No hay hazaña imposible para Messi

«Hubiese sido una locura que Argentina no estuviera en el Mundial», reconoció el crack del Barça tras su triplete a Ecuador

DANIEL MEROLLA

BUENOS AIRES. Un muchacho de barrio llamado Lionel Messi, simple, silencioso, amigo de sus amigos pero hosco en el trato, cuyo lugar en el mundo es su natal Rosario y su familia lo más importante, cumplió la madrugada del miércoles la hazaña de llevar a Argentina al Mundial de Rusia 2018. Lo consiguió el delantero, uno de los mejores futbolistas de la historia, al marcar tres goles para remontar el partido contra Ecuador (1-3) en la dura altura de Quito, cuando la albiceleste caía al abismo. Rozó lo milagroso, con un poder asombroso.

«Estaba el miedo de quedar afuera. Hubiese sido una locura para Argentina, para nosotros, para todos... Teníamos que estar clasificados antes. Pero ahora hay tiempo para crecer, para cambiar», declaró Messi a la televisión al romper un silencio de varios meses en protesta de toda la plantilla por una denuncia de consumo de marihuana publicada contra Ezequiel Lavezzi. El seleccionador argentino, Jorge Sampaoli, hizo una revelación de la intimidad de la albiceleste después del encuentro. «Todos teníamos que llevar a Messi al Mundial; había que ayudarlo», afirmó. Ángel Di María destacó: «Hoy (por ayer) estuvo espectacular el enano... En los partidos anteriores no teníamos esa suerte de poder meterla y hoy se dio».

En el fútbol nadie gana solo nada. Son siempre once contra once, pero hay jugadores que están en otra dimensión. Un hincha brasileño en un bar de Buenos Aires lo supo poner en palabras: «Es un ET; es de otro mundo». «Cambiaría mis cinco Balones de Oro por un Mundial», dijo una vez Messi. Es la deuda que tiene consigo mismo y con la gente que lo adora.

Es la espina que tiene clavada y que ahora podría quitarse en Rusia. Su cuarta oportunidad de ganar una Copa del Mundo, después de las amarguras de Alemania 2006, Sudáfrica 2010 y Brasil 2014. Sólo con la conquista del título mundial Messi podría sentirse íntegro, completo, realizado.

Tal vez en la noche de Quito se le vino a la mente su peor momento en la selección. Fue cuando falló un penalti en la tanda perdida contra Chile en la final de la Copa América de 2016. Quería que la tierra se lo tragase. Aquella vez mostró con una renuncia a la selección cuánto la quería. Hay que amar mucho para tanta renuncia por sentirse incapaz de mostrar con la camiseta albiceleste su exitosa jerarquía en el FC Barcelona.

«Me duele no ser campeón con Argentina y me voy sin lograrlo.

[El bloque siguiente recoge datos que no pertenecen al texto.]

(* ===== verification/ProviderProcess.v ===== *)
(** * The provider's process ([core/provider/provider_process.cpp])

    Spawning a provider (the POSIX branch), looking whether it or anything of its
    process group is still running, and the shutdown ladder: end of input, a grace
    period, SIGKILL to the group, what is left of the group.  The system's answers
    are arguments: one answer of [waitpid] per turn of a wait with the time that
    has passed, what [kill(-group, 0)] and [/proc] show per look at the group.  A
    wait that outlasts its answers has not returned: [None].  The child's side of
    [fork] is modelled up to [exec] as its table of descriptors. *)

From S2P Require Import Prelude FramedStdio.

Record Process := mkProcess {
  px_pid : Z;
  px_pgid : Z;
  px_stdin_write_fd : Z;
  px_stdout_read_fd : Z;
  px_client : FramedStdioClient;
  px_error : string;
}.

Definition new_process : Process := mkProcess (-1) (-1) (-1) (-1) new_client "".

(** ** Is it running? *)

Inductive WaitErrno := EINTR | ECHILD | EOther.
Inductive WaitAnswer := StillRunning | Exited | WaitFailed (e : WaitErrno).   (* waitpid(pid, WNOHANG) *)

Fixpoint poll_child (ws : list WaitAnswer) : option bool :=
  match ws with
  | [] => None
  | StillRunning :: _ => Some true
  | Exited :: _ => Some false
  | WaitFailed EINTR :: r => poll_child r
  | WaitFailed _ :: _ => Some false
  end.

Definition is_running (ws : list WaitAnswer) (p : Process) : option bool :=
  if px_pid p <=? 0 then Some false else poll_child ws.

(** ** Waiting for it to exit *)

(** One turn: the answer, and the milliseconds since the wait began. *)
Definition WaitRound : Type := WaitAnswer * Z.

Fixpoint wait_child (rounds : list WaitRound) (timeout_ms : Z) : option bool :=
  match rounds with
  | [] => None
  | (Exited, _) :: _ => Some true
  | (WaitFailed ECHILD, _) :: _ => Some true
  | (WaitFailed EINTR, _) :: r => wait_child r timeout_ms
  | (WaitFailed EOther, _) :: _ => Some false
  | (StillRunning, elapsed) :: r => if timeout_ms <=? elapsed then Some false else wait_child r timeout_ms
  end.

Definition put_pid (pid : Z) (p : Process) : Process :=
  mkProcess pid (px_pgid p) (px_stdin_write_fd p) (px_stdout_read_fd p) (px_client p) (px_error p).
Definition put_pgid (pgid : Z) (p : Process) : Process :=
  mkProcess (px_pid p) pgid (px_stdin_write_fd p) (px_stdout_read_fd p) (px_client p) (px_error p).

Definition wait_for_exit (rounds : list WaitRound) (timeout_ms : Z) (p : Process) : option (bool * Process) :=
  if px_pid p <=? 0 then Some (true, p)
  else match wait_child rounds timeout_ms with
       | None => None
       | Some true => Some (true, put_pid (-1) p)
       | Some false => Some (false, p)
       end.

(** ** The process group *)

(** [sscanf(text, " %c %ld %ld", ...)]: the three conversions, of values a [long] holds. *)
Definition is_white (c : ascii) : bool :=
  let n := nat_of_ascii c in (n =? 32)%nat || ((9 <=? n)%nat && (n <=? 13)%nat).

Fixpoint skip_white (s : string) : string :=
  match s with
  | String c r => if is_white c then skip_white r else s
  | EmptyString => EmptyString
  end.

Definition scan_long (s : string) : option (Z * string) :=
  let '(neg, r) := strip_sign (skip_white s) in
  let '(d, rest) := span_digits r in
  if bool_decide (d = "") then None
  else Some (if neg then - digits_value 0 d else digits_value 0 d, rest).

Definition scan_state (s : string) : option (ascii * Z * Z) :=
  match skip_white s with
  | EmptyString => None
  | String state r =>
      match scan_long r with
      | None => None
      | Some (ppid, r1) => match scan_long r1 with Some (pgrp, _) => Some (state, ppid, pgrp) | None => None end
      end
  end.

(** One line of [/proc/<pid>/stat]: state, parent and group. *)
Definition stat_fields (line : string) : option (ascii * Z * Z) :=
  match split_last ")" line with Some (_, r) => scan_state r | None => None end.

(** What one look at the group shows: whether [kill(-group, 0)] found none, and
    the entries of [/proc] with the first line of their [stat], if it opens. *)
Record GroupLook := mkGroupLook {
  gl_no_such_group : bool;
  gl_proc : option (list (string * option string));
}.

Definition live_member (group : Z) (entry : string * option string) : bool :=
  if bool_decide (entry.1 = "") || negb (all_digits entry.1) then false
  else match entry.2 with
       | None => false
       | Some line =>
           match stat_fields line with
           | Some (state, _, pgrp) => (pgrp =? group) && negb (Ascii.eqb state "Z")
           | None => false
           end
       end.

Definition group_alive (look : GroupLook) (p : Process) : bool :=
  let group := px_pgid p in
  if group <=? 0 then false
  else if gl_no_such_group look then false
  else match gl_proc look with
       | None => true
       | Some entries => existsb (live_member group) entries
       end.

Es increíble, pero no se nos da. Son cuatro finales las que me tocó perder», anunció. Cayó también con Brasil en la Copa América de 2007, con Alemania en el Mundial de 2014 y con Chile en la Copa América en 2015. ¿A alguien le quedaban dudas de que el hombre de los récords con los azulgranas no podía querer con todo el alma triunfar con la selección de su país? ¿Lo suponen porque no canta el himno en la ceremonia previa?

Antes del partido anterior contra Perú (0-0), cuando los aficionados coreaban la canción nacional 'Ooo juremos con gloria morir...' lo captó la cámara de televisión y Messi no cantaba. Pero tenía una mirada temible. Parecía fulminar a algo o a alguien con los ojos. Su rostro tenía un ligero temblor, una mueca de furia. Preparaba la máquina de aniquilar rivales.